(Records from a collection)
§ §

(** * cazira: the README collector of [src/main.py]

    A shallow embedding of [process_repositories] and of the three helpers
    it calls ([get_repo_info], [download_readme], [save_readme]), followed by
    the properties of the pipeline.

    The program talks to the network and to the file system and writes a
    log.  The embedding threads an explicit [state] (log, requests sent,
    file system) through a small state-and-exception monad; what the outside
    world answers is given by an [env] record of oracles. *)

From Stdlib Require Import ZArith Ascii String List Bool DecimalString Lia.
From stdpp Require Import gmap strings.
Import ListNotations.

Local Open Scope Z_scope.

(** ** The Python runtime the program relies on *)

Module Py.

(** A [str] is modelled by a [string] holding one code point below 256 per
    character; the methods below follow CPython on that range. *)

Definition code (c : ascii) : N := N_of_ascii c.

(** [str.isspace] on one character: TAB..CR, FS..US, space, NEL, NBSP. *)
Definition is_space (c : ascii) : bool :=
  let n := code c in
  ((9 <=? n) && (n <=? 13) || (28 <=? n) && (n <=? 32)
   || (n =? 133) || (n =? 160))%N.

Fixpoint lstrip (s : string) : string :=
  match s with
  | EmptyString => EmptyString
  | String c s' => if is_space c then lstrip s' else s
  end.

Fixpoint rstrip (s : string) : string :=
  match s with
  | EmptyString => EmptyString
  | String c s' =>
      match rstrip s' with
      | EmptyString => if is_space c then EmptyString else String c EmptyString
      | r => String c r
      end
  end.

(** [s.strip()] *)
Definition strip (s : string) : string := rstrip (lstrip s).

(** [str.lower] on one character: A..Z and the upper-case letters of the
    Latin-1 block (all of C0..DE but the multiplication sign D7). *)
Definition lower_char (c : ascii) : ascii :=
  let n := code c in
  if ((65 <=? n) && (n <=? 90)
      || (192 <=? n) && (n <=? 222) && negb (n =? 215))%N
  then ascii_of_N (n + 32) else c.

Fixpoint map_chars (f : ascii -> ascii) (s : string) : string :=
  match s with
  | EmptyString => EmptyString
  | String c s' => String (f c) (map_chars f s')
  end.

(** [s.lower()] *)
Definition lower (s : string) : string := map_chars lower_char s.

(** [s.replace(old, new)] for one-character [old] and [new]. *)
Definition replace_char (old new : ascii) (s : string) : string :=
  map_chars (fun c => if Ascii.eqb c old then new else c) s.

(** [s.split(sep)] for a one-character [sep]. *)
Fixpoint split_char (sep : ascii) (s : string) : list string :=
  match s with
  | EmptyString => [EmptyString]
  | String c s' =>
      if Ascii.eqb c sep then EmptyString :: split_char sep s'
      else match split_char sep s' with
           | h :: t => String c h :: t
           | [] => [String c EmptyString]
           end
  end.

Fixpoint count_char (c : ascii) (s : string) : nat :=
  match s with
  | EmptyString => O
  | String a s' => (if Ascii.eqb a c then 1 else 0)%nat + count_char c s'
  end.

(** [x in xs] for a list of [str]. *)
Definition str_in (x : string) (xs : list string) : bool :=
  existsb (String.eqb x) xs.

(** [str(n)] for an [int]. *)
Definition str_of_int (z : Z) : string := NilZero.string_of_int (Z.to_int z).

(** [posixpath.join(a, b)] *)
Definition path_join (a b : string) : string :=
  match b with
  | String "/" _ => b
  | _ =>
      if String.eqb a "" then b
      else match String.get (Nat.pred (String.length a)) a with
           | Some "/"%char => a +:+ b
           | _ => a +:+ "/" +:+ b
           end
  end.

(** *** Values *)

(** A [float] is only ever tested for truth and formatted by this program,
    so it is carried by these two observations. *)
Record pyfloat := { float_nonzero : bool; float_repr : string }.

(** The values [response.json()] can return. *)
#[warnings="-register-all"]
Inductive value :=
| PNone
| PBool (b : bool)
| PInt (z : Z)
| PFloat (f : pyfloat)
| PStr (s : string)
| PList (l : list value)
| PDict (d : list (string * value)).

(** [bool(v)] *)
Definition truthy (v : value) : bool :=
  match v with
  | PNone => false
  | PBool b => b
  | PInt z => negb (z =? 0)
  | PFloat f => float_nonzero f
  | PStr s => negb (String.eqb s "")
  | PList l => match l with [] => false | _ => true end
  | PDict d => match d with [] => false | _ => true end
  end.

(** [type(v).__name__] *)
Definition type_name (v : value) : string :=
  match v with
  | PNone => "NoneType"
  | PBool _ => "bool"
  | PInt _ => "int"
  | PFloat _ => "float"
  | PStr _ => "str"
  | PList _ => "list"
  | PDict _ => "dict"
  end.

(** Key lookup in a [dict], kept as the list of its items (the keys of a
    [dict] are distinct). *)
Fixpoint dict_lookup (k : string) (d : list (string * value)) : option value :=
  match d with
  | [] => None
  | (k', v) :: d' => if String.eqb k k' then Some v else dict_lookup k d'
  end.

(** *** Exceptions *)

Inductive exn_class :=
| ValueError | AttributeError | RequestException | JSONDecodeError | OSError
| FileExistsError.

(** An exception object; [exn_msg] is its [str()]. *)
Record exn := Exn { exn_cls : exn_class; exn_msg : string }.

Definition no_attribute (v : value) (attr : string) : exn :=
  Exn AttributeError
      ("'" +:+ type_name v +:+ "' object has no attribute '" +:+ attr +:+ "'").

(** [v.get(k, default)]: only a [dict] has the method. *)
Definition get_method (v : value) (k : string) (default : value) : exn + value :=
  match v with
  | PDict d => inr (match dict_lookup k d with Some x => x | None => default end)
  | _ => inl (no_attribute v "get")
  end.

(** [v.lower()]: only a [str] has the method. *)
Definition lower_method (v : value) : exn + string :=
  match v with
  | PStr s => inr (lower s)
  | _ => inl (no_attribute v "lower")
  end.

(** *** [repr] and [str] of a value, as an f-string field formats it *)

Definition hex_digit (n : N) : ascii :=
  if (n <? 10)%N then ascii_of_N (48 + n) else ascii_of_N (87 + n).

Definition contains_char (c : ascii) (s : string) : bool :=
  negb (Nat.eqb (count_char c s) 0).

Definition printable (c : ascii) : bool :=
  let n := code c in
  ((32 <=? n) && (n <=? 126) || (161 <=? n) && negb (n =? 173))%N.

Definition backslash : ascii := "092"%char.
Definition dquote : ascii := "034"%char.

Definition escape_char (quote c : ascii) : string :=
  if Ascii.eqb c backslash then String backslash (String backslash "")
  else if Ascii.eqb c quote then String backslash (String quote "")
  else if (code c =? 9)%N then String backslash "t"
  else if (code c =? 10)%N then String backslash "n"
  else if (code c =? 13)%N then String backslash "r"
  else if printable c then String c ""
  else String backslash
         (String "x" (String (hex_digit (code c / 16))
                        (String (hex_digit (code c mod 16)) ""))).

Fixpoint escape (quote : ascii) (s : string) : string :=
  match s with
  | EmptyString => EmptyString
  | String c s' => escape_char quote c +:+ escape quote s'
  end.

Definition repr_str (s : string) : string :=
  let quote : ascii :=
    if contains_char "'" s && negb (contains_char dquote s) then dquote
    else "'"%char in
  String quote (escape quote s) +:+ String quote "".

Fixpoint join (sep : string) (l : list string) : string :=
  match l with
  | [] => ""
  | [x] => x
  | x :: l' => x +:+ sep +:+ join sep l'
  end.

Fixpoint repr (v : value) : string :=
  match v with
  | PNone => "None"
  | PBool b => if b then "True" else "False"
  | PInt z => str_of_int z
  | PFloat f => float_repr f
  | PStr s => repr_str s
  | PList l => "[" +:+ join ", " (List.map repr l) +:+ "]"
  | PDict d =>
      "{" +:+ join ", " (List.map (fun '(k, x) => repr_str k +:+ ": " +:+ repr x) d)
          +:+ "}"
  end.

(** [str(v)], which is what [f"{v}"] inserts. *)
Definition str (v : value) : string :=
  match v with
  | PStr s => s
  | _ => repr v
  end.

End Py.

(** ** Paths, as [os.makedirs] takes them apart *)

Module Os.

(** [s.rstrip("/")] *)
Fixpoint rstrip_sep (s : string) : string :=
  match s with
  | EmptyString => EmptyString
  | String c s' =>
      match rstrip_sep s' with
      | EmptyString => if Ascii.eqb c "/" then EmptyString else String c EmptyString
      | r => String c r
      end
  end.

(** [p[:i], p[i:]] for [i = p.rfind("/") + 1] *)
Fixpoint cut_after_last_sep (p : string) : string * string :=
  match p with
  | EmptyString => (EmptyString, EmptyString)
  | String c p' =>
      let (head, tail) := cut_after_last_sep p' in
      if negb (String.eqb head "") then (String c head, tail)
      else if Ascii.eqb c "/" then (String c "", tail)
      else ("", String c tail)
  end.

(** [posixpath.split(p)]: the head loses its trailing slashes unless it is
    made of slashes only. *)
Definition path_split (p : string) : string * string :=
  let (head, tail) := cut_after_last_sep p in
  if negb (String.eqb head "") && negb (String.eqb (rstrip_sep head) "")
  then (rstrip_sep head, tail)
  else (head, tail).

(** [head, tail = path.split(name); if not tail: head, tail = path.split(head)] *)
Definition parent_and_name (name : string) : string * string :=
  let (head, tail) := path_split name in
  if String.eqb tail "" then path_split head else (head, tail).

End Os.

(** ** The outside world: network, file system, log *)

Module World.
Import Py.

(** The [logging] levels the program uses. *)
Inductive level := DEBUG | INFO | WARNING | ERROR.

Definition level_eqb (a b : level) : bool :=
  match a, b with
  | DEBUG, DEBUG | INFO, INFO | WARNING, WARNING | ERROR, ERROR => true
  | _, _ => false
  end.

(** [requests.get(url, headers=headers)] *)
Record request := { url : string; headers : list (string * string) }.

(** What the program reads of a [requests.Response]; [json] is the outcome
    of [response.json()], which raises on a body that is not JSON. *)
Record response := { status_code : Z; text : string; json : exn + value }.

(** The HTTP call either returns a response or raises (connection refused,
    DNS failure, time-out, ...). *)
Inductive http_result :=
| Responded (r : response)
| Failed (e : exn).

(** Directories that exist, and the text of each file, under the paths the
    program names them by.  What the handlers of the logger write is not
    among [files]. *)
Record filesystem := { dirs : gset string; files : gmap string string }.

(** [with open(path, "w") as f: f.write(content)] either writes the file,
    or fails in [open] (nothing changes), or fails while writing (the file is
    left with part of the content). *)
Inductive write_outcome :=
| Written
| OpenError (e : exn)
| WriteError (partial : string) (e : exn).

(** The answers of the outside world.  The network may answer differently
    on each call, so it sees the requests sent so far.  [makedirs_error] is
    the error, if any, of creating one directory ([os.mkdir], which
    [os.makedirs] calls for each directory it has to make). *)
Record env := {
  requests_get : list request -> request -> http_result;
  makedirs_error : filesystem -> string -> option exn;
  open_write : filesystem -> string -> string -> write_outcome
}.

Record state := {
  st_log : list (level * string);
  st_sent : list request;
  st_fs : filesystem
}.

(** *** State and exceptions *)

Inductive result (A : Type) :=
| Val (a : A) (s : state)
| Raise (e : exn) (s : state).
Arguments Val {A} a s.
Arguments Raise {A} e s.

Definition M (A : Type) : Type := state -> result A.

#[export] Instance M_ret : MRet M := fun A a s => Val a s.

#[export] Instance M_bind : MBind M := fun A B f c s =>
  match c s with
  | Val a s' => f a s'
  | Raise e s' => Raise e s'
  end.

Definition raise {A} (e : exn) : M A := fun s => Raise e s.

(** A Python expression that returns or raises. *)
Definition lift {A} (r : exn + A) : M A :=
  match r with
  | inl e => raise e
  | inr a => mret a
  end.

(** [try: body / except Exception as e: handler(e)] *)
Definition try_except {A} (body : M A) (handler : exn -> M A) : M A := fun s =>
  match body s with
  | Val a s' => Val a s'
  | Raise e s' => handler e s'
  end.

(** The state a computation leaves, returned or raised. *)
Definition final {A} (r : result A) : state :=
  match r with
  | Val _ s => s
  | Raise _ s => s
  end.

Definition raised {A} (r : result A) : option exn :=
  match r with
  | Val _ _ => None
  | Raise e _ => Some e
  end.

Definition add_log (entries : list (level * string)) (s : state) : state :=
  {| st_log := st_log s ++ entries; st_sent := st_sent s; st_fs := st_fs s |}.

Definition add_sent (rq : request) (s : state) : state :=
  {| st_log := st_log s; st_sent := st_sent s ++ [rq]; st_fs := st_fs s |}.

Definition with_fs (fs : filesystem) (s : state) : state :=
  {| st_log := st_log s; st_sent := st_sent s; st_fs := fs |}.

(** [logger.<level>(msg)] *)
Definition log (l : level) (msg : string) : M unit := fun s =>
  Val tt (add_log [(l, msg)] s).

(** The records of one level in a log. *)
Definition at_level (l : level) (lg : list (level * string)) : list string :=
  List.map snd (List.filter (fun r => level_eqb (fst r) l) lg).

Section Effects.
Context (E : env).

(** [requests.get(url, headers=headers)]: the request is sent, then answered
    or not. *)
Definition get (rq : request) : M response := fun s =>
  match requests_get E (st_sent s) rq with
  | Responded r => Val r (add_sent rq s)
  | Failed e => Raise e (add_sent rq s)
  end.

(** [os.path.exists(path)] *)
Definition path_exists (path : string) (fs : filesystem) : bool :=
  bool_decide (path ∈ dirs fs) || bool_decide (is_Some (files fs !! path)).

§ §

## Required action
Every line above from the line with "Definition with_fs (fs" to the line with "(** The records of one level in a log. *)" is wanted, ends included; write them out exactly and add no other line.

## Completed exercise
Definition with_fs (fs : filesystem) (s : state) : state :=
  {| st_log := st_log s; st_sent := st_sent s; st_fs := fs |}.

(** [logger.<level>(msg)] *)
Definition log (l : level) (msg : string) : M unit := fun s =>
  Val tt (add_log [(l, msg)] s).

(** The records of one level in a log. *)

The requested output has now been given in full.